LibreOffice now has Clang -Wimplicit-fallthrough enabled to catch places where a break has been missing between cases in a switch statement. See “Re: clang -Wimplicit-fallthrough and missing breaks” for some further details.

Of course, a code base as large as LibreOffice has quite a number of places where such fall-through from one case to the next is intentional, and where warnings thus need to be suppressed. The solution is the [[clang::fallthrough]] annotation (which will be available as plain [[fallthrough]] in C++17), wrapped up as a SAL_FALLTHROUGH macro for now (so it doesn’t confuse other compilers).

All fine and dandy.

Until you realise that there is quite a number of places like the following in the code base:

Foo * p;
switch (kind) {
default:
    assert(false); // cannot happen
case Kind1:
    p = new Foo(1);
    break;
case Kind2:
    p = new Foo(2);
    break;
case Kind3:
    p = new Foo(3);
    break;
};
p->foo();

Maybe kind is of an enumeration type that can only legitimately take on one of the values Kind1Kind3 (see “”enum union” with set of values restricted to exactly its enumerators?” for a discussion how such a type cannot reasonably be modeled in C++), or it is a type that can take on a wider set of values, but some invariant guarantee is that it will only take on values Kind1Kind3 here. Regardless, some compilers will warn about unhandled cases, and/or about p being used uninitialized in some cases. So the default assert part got added at some point in time, logcially marking any unhandled cases as unreachable. If a compiler/NDEBUG-configuration combo is smart enough to conclude that the assert is non-returning, it will not emit a warning. If, on the other hand, the compiler/NDEBUG-configuration combo assumes fall-through to case Kind1, it will not emit a warning about p being used uninitialized, either.

All fine and dandy.

Except that, in the NDEBUG case, Clang will now warn about a missing [[fallthrough]] annotation between the default branch and case Kind1. Under non-NDEBUG configuration (i.e., assert actually expands to some code), it is smart enough to conclude that the assert(false) will never return, so it concludes that there will be no fall-through, so will not warn. But under NDEBUG configuration (i.e., the assert expands to nothing), it sees an empty statement in the default branch, causing fall-through, causing a -Wimplicit-fallthrough warning.

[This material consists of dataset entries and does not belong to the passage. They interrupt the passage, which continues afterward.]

(* ===== verification/Embed.v ===== *)
(** * [sigil-correlate]: semantic triplets and embeddings

    [triplet.rs], [embed.rs] and the lookup embedder of [sidecar.rs].  A token
    is hashed by the standard library's [DefaultHasher], a parameter. *)

From stdpp Require Import gmap strings list.
From Stdlib Require Import SpecFloat.
From S2P Require Import Prelude Utf8 Core Float Graph.

(** ** Triplets *)

Record Triplet : Set := mkTriplet { tr_subject : option EntityRef; tr_action : string; tr_object : option EntityRef }.

(** The actor, or else the host, acts on the target; the verb is that of the
    provenance graph. *)
Definition extract_triplet (ev : Event) : Triplet :=
  mkTriplet (match actor ev with Some a => Some a | None => host ev end) (action_for ev) (target ev).

(** ** Text of an event *)

Definition class_token (c : OcsfClass) : string :=
  match c with
  | Authentication => "authentication"
  | ProcessActivity => "process_activity"
  | FileSystemActivity => "file_system_activity"
  | NetworkActivity => "network_activity"
  | HttpActivity => "http_activity"
  | ApiActivity => "api_activity"
  | DnsActivity => "dns_activity"
  | ModuleActivity => "module_activity"
  | ScheduledJobActivity => "scheduled_job_activity"
  | RegistryKeyActivity => "registry_key_activity"
  | OtherClass _ => "other"
  end.

Definition opt_text {A} (o : option A) (f : A -> string) : string := match o with Some a => f a | None => "" end.

Definition serialize_event (ev : Event) : string :=
  "class=" +:+ class_token (ocsf_class ev) +:+
  opt_text (actor ev) (fun a => " actor=" +:+ kind a +:+ ":" +:+ entity_id a) +:+
  opt_text (target ev) (fun t => " target=" +:+ kind t +:+ ":" +:+ entity_id t) +:+
  opt_text (host ev) (fun h => " host=" +:+ entity_id h) +:+
  opt_text (template_id ev) (fun t => " template=" +:+ show_u64 t) +:+
  (if is_empty_str (message ev) then "" else " msg=" +:+ message ev).

(** ** Embedders *)

(** Anything that turns text into a vector of a fixed length. *)
Class Embedder := { embed_dim : nat; embed : string -> list f32 }.
Definition embed_event `{Embedder} (ev : Event) : list f32 := embed (serialize_event ev).

Definition l2_normalize (v : list f32) : list f32 :=
  let norm := f32_sqrt (f32_sum ((fun x => f32_mul x x) <$> v)) in
  if f32_lt (S754_zero false) norm then (fun x => f32_div x norm) <$> v else v.

(** [hash_token]: the hash of a token, 64 bits. *)
Class TokenHash := hash_token : string -> Z.

Section hashing.
Context `{Casing} `{TokenHash}.

Definition add_token (dim : nat) (v : list f32) (token : string) : list f32 :=
  let h := wrap_u64 (hash_token (to_lowercase token)) in
  let sign := if (Z.land (Z.shiftr h 33) 1 =? 0)%Z then f32_of 1 else SFopp (f32_of 1) in
  alter (fun x => f32_add x sign) (Z.to_nat (h `mod` Z.of_nat dim)) v.

Definition hashing_embed (dim : nat) (text : string) : list f32 :=
  l2_normalize (foldl (add_token dim) (replicate dim (S754_zero false)) (split_whitespace text)).

Definition HashingEmbedder (dim : nat) : Embedder := {| embed_dim := dim `max` 1; embed := hashing_embed (dim `max` 1) |}.

(** [PrecomputedEmbedder]: vectors by text, the hashing embedder for the rest. *)
Definition PrecomputedEmbedder (dim : nat) (map : gmap string (list f32)) : Embedder :=
  {| embed_dim := dim; embed := fun text => match map !! text with Some v => v | None => hashing_embed (dim `max` 1) text end |}.

(** [precompute]: one request to the sidecar for all the events ([rpc], which
    may fail); the dimension is that of its first vector. *)
Definition precompute {E} (rpc : list string -> E + list (list f32)) (events : list Event) (default_dim : nat) : E + Embedder :=
  let texts := serialize_event <$> events in
  match rpc texts with
  | inl e => inl e
  | inr vectors =>
      let dim := default default_dim (length <$> head vectors) in
      inr (PrecomputedEmbedder dim (foldl (fun m tv => <[tv.1 := tv.2]> m) ∅ (zip texts vectors)))
  end.
End hashing.

(** ** Lemmas *)

Lemma l2_normalize_length v : length (l2_normalize v) = length v.
Proof. unfold l2_normalize. destruct (f32_lt _ _); [by rewrite length_fmap|done]. Qed.

Lemma hashing_embed_length `{Casing} `{TokenHash} dim text : length (hashing_embed dim text) = dim.
Proof.
  unfold hashing_embed. rewrite l2_normalize_length. transitivity (length (replicate dim (S754_zero false))); [|by rewrite length_replicate].
  generalize (replicate dim (S754_zero false)). induction (split_whitespace text) as [|t ts IH]; intros v; [done|].
  cbn [foldl]. rewrite IH. unfold add_token. by rewrite length_alter.
Qed.

(** An event the sidecar was asked about is embedded as the sidecar said, when
    it gave one vector for each event. *)
Lemma precompute_spec `{Casing} `{TokenHash} {E} (rpc : list string -> E + list (list f32)) events d vectors i ev :
  rpc (serialize_event <$> events) = inr vectors -> length vectors = length events -> NoDup (serialize_event <$> events) ->
  events !! i = Some ev ->
  exists emb, precompute rpc events d = inr emb /\ Some (embed_event (H := emb) ev) = vectors !! i.
Proof.
  intros Hrpc Hlen Hnd Hev. unfold precompute. rewrite Hrpc. eexists. split; [done|].
  destruct (lookup_lt_is_Some_2 vectors i) as [v Hv]; [rewrite Hlen; by eapply lookup_lt_Some|]. rewrite Hv. f_equal.
  unfold embed_event. cbn [embed PrecomputedEmbedder].
  assert (forall (l : list (string * list f32)) (m : gmap string (list f32)), NoDup l.*1 -> forall k w, (k, w) ∈ l ->
    foldl (fun m tv => <[tv.1 := tv.2]> m) m l !! k = Some w) as Hfold.
  { clear. induction l as [|[k' w'] l IH]; intros m Hl k w Hin; [by apply not_elem_of_nil in Hin|]. cbn in *.
    apply NoDup_cons in Hl as [Hk Hl]. apply elem_of_cons in Hin as [[= -> ->]|Hin]; [|by apply IH].
    clear IH Hl. revert m Hk. induction l as [|[k2 w2] l IHl]; intros m Hk; cbn in *; [by rewrite lookup_insert_eq|].
    rewrite not_elem_of_cons in Hk. destruct Hk as [Hne Hk]. rewrite insert_insert_ne by done. by apply IHl. }
  assert (serialize_event ev = (serialize_event ev, v).1) as Heq by done.
  erewrite Hfold; [done| |].
  - rewrite fst_zip by (rewrite length_fmap; lia). done.
  - apply list_elem_of_lookup. exists i. apply lookup_zip_Some. split; [|done]. by rewrite list_lookup_fmap, Hev.
Qed.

But when you add a [[fallthrough]] annotation to appease the NDEBUG configuration, the non-NDEBUG configuration will start to complain about an unreachable [[fallthrough]] annotation (as it considers the assert to be non-returning, see above).

Caught between a rock and a hard place.

One way out is to rewrite the code as follows:

Foo * p;
switch (kind) {
case Kind1:
    p = new Foo(1);
    break;
case Kind2:
    p = new Foo(2);
    break;
case Kind3:
    p = new Foo(3);
    break;
default:
    for (;;) std::abort(); // cannot happen
};
p->foo();

The std::abort marks the default branch as dead independent of NDEBUG. The infinite loop around it is there to make even the most lame compiler aware that that statement will not return, so it will refrain from emitting a warning about p being used uninitialized. (And the default branch can now go at the end, where it feels more naturally at home.)

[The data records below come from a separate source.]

(** Labels of the baseline: every malicious event is an incident of its own. *)
Fixpoint sigma_labels (i : nat) (evs : list LabeledEvent) (next : label) (pred : list label) : option (list label) :=
  match evs with
  | [] => Some pred
  | le :: evs =>
      if le_malicious le then _ ← pred !! i; sigma_labels (S i) evs (wrap_u32 (next + 1)) (<[i := next]> pred)
      else sigma_labels (S i) evs next pred
  end.

(** Labels of a grouping: events of the [ci]-th candidate get [ci + 1]. *)
Fixpoint mark_events (index : gmap string nat) (l : label) (ids : list string) (pred : list label) : option (list label) :=
  match ids with
  | [] => Some pred
  | id :: ids =>
      match index !! id with
      | Some i => _ ← pred !! i; mark_events index l ids (<[i := l]> pred)
      | None => mark_events index l ids pred
      end
  end.
Fixpoint mark_candidates (index : gmap string nat) (ci : nat) (cands : list CampaignCandidate) (pred : list label) : option (list label) :=
  match cands with
  | [] => Some pred
  | c :: cands =>
      pred ← mark_events index (wrap_u32 (wrap_u32 (Z.of_nat ci) + 1)) (ca_events c) pred;
      mark_candidates index (S ci) cands pred
  end.

Section eval.
Context `{Casing} `{TokenHash} `{FloatFixed} `{FloatFixed32} `{HashOrder} `{CountOrder} `{Ln}.

(** The techniques and the chain of the best candidate. *)
Definition top_chain (events : list Event) (techniques : gmap string string) (base : CampaignConfig) (cands : list CampaignCandidate) :
    option (list string * list string) :=
  match cands with
  | top :: _ =>
      let cfg := mkCausalConfig (gc_window_micros base) (cc_beam_width CausalConfig_default) in
      inc ← build_incident (H2 := BeamSearchSelector 4) 0 top events techniques cfg;
      Some (in_techniques inc, is_event_id <$> in_chain inc)
  | [] => Some ([], [])
  end.
(** What leaves firewall and flag as they are. *)
Definition keeps_firewall {A} (m : Act (F := F) A) : Prop := forall w, w_firewall (m w).1 = w_firewall w /\ w_isolated (m w).1 = w_isolated w.

Lemma call_keeps f : (forall w, w_firewall (f w) = w_firewall w /\ w_isolated (f w) = w_isolated w) -> keeps_firewall (call f).
Proof.
  intros Hf w. unfold call, attempt. destruct w as [fs ps fw i [|o l]]; cbn; [apply Hf|]. destruct o; [done|apply Hf].
Qed.

Lemma kill_matching_keeps target ps m k : keeps_firewall (kill_matching target ps m k).
Proof.
  revert m k. induction ps as [|p ps IH]; intros m k w; cbn [kill_matching]; [done|]. destruct (image_matches _ _ _); [|apply IH].
  unfold kill_one. pose proof (call_keeps (fun w => set_procs (filter (fun q => os_pid q <> os_pid p) (w_procs w)) w) ltac:(done) w) as [Hf Hi].
  destruct (call _ w) as [w1 o]. cbn in *. specialize (IH (S m) (if bool_decide (o = None) then S k else k) w1). by destruct IH as [-> ->].
Qed.

Lemma kill_keeps kill : keeps_firewall (kill_run kill).
Proof.
  intros w. unfold kill_run. destruct kill as [[i hash]|]; [|done]. case_bool_decide.
  - destruct (head _) as [p|]; [|done]. unfold kill_one.
    pose proof (call_keeps (fun w => set_procs (filter (fun q => os_pid q <> os_pid p) (w_procs w)) w) ltac:(done) w) as Hk.
    by destruct (call _ w) as [w1 o].
  - destruct (negb _); [|done]. pose proof (kill_matching_keeps (to_lowercase hash) (w_procs w) 0 0 w) as Hk.
    destruct (kill_matching _ _ _ _ w) as [w1 [m k]]. by case_bool_decide.
Qed.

And no, there should be no fears that the second variant will behave differently now in production NDEBUG builds. In the first variant, should kind ever take on an invalid value, it would silently treat it as Kind1, proceeding (though, of course, proceeding in the most unfortunate of “defensive programming” ways), not (immediately) crashing in the user’s face. In the second variant, it would abort outright (“crashing in the user’s face!”, one might fear). But that’s a red herring. The assert (and, similarly, the std::abort) codifies the invariant that kind must be one of Kind1Kind3 here. So if it ever did have a different value, all bets about the state of the program would be off, anyway. And it would better fail fast.